Work required: Which of the lines below include "list"? Each one should be copied out.

********

Definition xclaim_runner (key groupName consumerName : bytes) (minIdle : Z) (o : ClaimOpts) : M unit :=
  with_savepoint (
    _ ← begin_tx;
    with_group key groupName (WriteArray 0) (WriteError (nogroup groupName key)) (λ s,
      pelSnap ← getPELSnapshot key groupName;
      let now := now_ms 0 in
      claimed ← xclaim_loop key groupName consumerName o minIdle now pelSnap (snap_entries s) (cl_ids o);
      _ ← emitConsumerInsert key groupName consumerName (encodeConsumerMeta now now);
      write (write_claimed (cl_justID o) claimed))).
Definition handleXClaim (args : list bytes) : Prep :=
  match args with
  | key :: groupName :: consumerName :: minIdleStr :: ((_ :: _) as rest) =>
    match parse_count minIdleStr with
    | None => Refuse [key] (WriteError (str "ERR Invalid min-idle-time argument for XCLAIM"))
    | Some minIdle =>
      match xclaim_opts rest (mkClaim [] false false (-1) (-1) (-1)) with
      | Err f => Refuse [key] f
      | Ok o => Accept [key] (xclaim_runner key groupName consumerName minIdle o)
      end
    end
  | _ => Refuse [] (WriteWrongNumArguments (str "xclaim"))
  end.

(** The entries claimed, the ids no longer in the stream, and where to go on. *)
Record AutoClaimed := mkAuto { ac_cursor : StreamID; ac_claimed : list StreamEntry; ac_deleted : list StreamID }.

Fixpoint xautoclaim_loop (key groupName consumerName : bytes) (minIdle now : Z) (startID : StreamID) (count n : Z)
    (entries : list StreamEntry) (pel : list PendingEntry) : M AutoClaimed :=
  match pel with
  | [] => mret (mkAuto (mkSID 0 0) [] [])
  | pe :: pel' =>
    if StreamID_Compare (pe_ID pe) startID <? 0
    then xautoclaim_loop key groupName consumerName minIdle now startID count n entries pel'
    else if count <=? n then mret (mkAuto (pe_ID pe) [] [])
    else if i64 (now - pe_DeliveryTime pe) <? minIdle
    then xautoclaim_loop key groupName consumerName minIdle now startID count (n + 1) entries pel'
    else match find_entry entries (pe_ID pe) with
    | None =>
      _ ← emitPELRemove key groupName (pe_ID pe);
      r ← xautoclaim_loop key groupName consumerName minIdle now startID count (n + 1) entries pel';
      mret (mkAuto (ac_cursor r) (ac_claimed r) (pe_ID pe :: ac_deleted r))
    | Some e =>
      _ ← emitPELInsert key groupName (pe_ID pe) (encodePELEntry consumerName now (i64 (pe_DeliveryCount pe + 1)));
      r ← xautoclaim_loop key groupName consumerName minIdle now startID count (n + 1) entries pel';
      mret (mkAuto (ac_cursor r) (e :: ac_claimed r) (ac_deleted r))
    end
  end.

Definition write_autoclaimed (justID : bool) (r : AutoClaimed) (w : Writer) : Writer :=
  write_ids (ac_deleted r) (write_claimed justID (ac_claimed r)
    (WriteBulkStringStr (StreamID_String (ac_cursor r)) (WriteArray 3 w))).

Definition xautoclaim_runner (key groupName consumerName : bytes) (minIdle : Z) (startID : StreamID) (count : Z)
    (justID : bool) : M unit :=
  with_savepoint (
    _ ← begin_tx;
    with_group key groupName
      (λ w, WriteArray 0 (WriteArray 0 (WriteBulkStringStr (str "0-0") (WriteArray 3 w))))
      (WriteError (nogroup groupName key)) (λ s,
      pelSnap ← getPELSnapshot key groupName;
      let now := now_ms 0 in
      r ← xautoclaim_loop key groupName consumerName minIdle now startID count 0 (snap_entries s) (pelToEntries pelSnap);
      _ ← emitConsumerInsert key groupName consumerName (encodeConsumerMeta now now);
      write (write_autoclaimed justID r))).
Definition handleXAutoClaim (args : list bytes) : Prep :=
  match args with
  | key :: groupName :: consumerName :: minIdleStr :: startStr :: opts =>
    match parse_count minIdleStr with
    | None => Refuse [key] (WriteError (str "ERR Invalid min-idle-time argument for XAUTOCLAIM"))
    | Some minIdle =>
      match ParseStreamID startStr with
      | None => Refuse [key] (WriteError bad_id)
      | Some (startID, _, _) =>
        match xautoclaim_opts opts (100, false) with
        | Err f => Refuse [key] f
        | Ok (count, justID) => Accept [key] (xautoclaim_runner key groupName consumerName minIdle startID count justID)
        end
      end
    end
  | _ => Refuse [] (WriteWrongNumArguments (str "xautoclaim"))
  end.
End StreamDelivery.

********

Your solution:
Definition handleXClaim (args : list bytes) : Prep :=
Record AutoClaimed := mkAuto { ac_cursor : StreamID; ac_claimed : list StreamEntry; ac_deleted : list StreamID }.
    (entries : list StreamEntry) (pel : list PendingEntry) : M AutoClaimed :=
Definition handleXAutoClaim (args : list bytes) : Prep :=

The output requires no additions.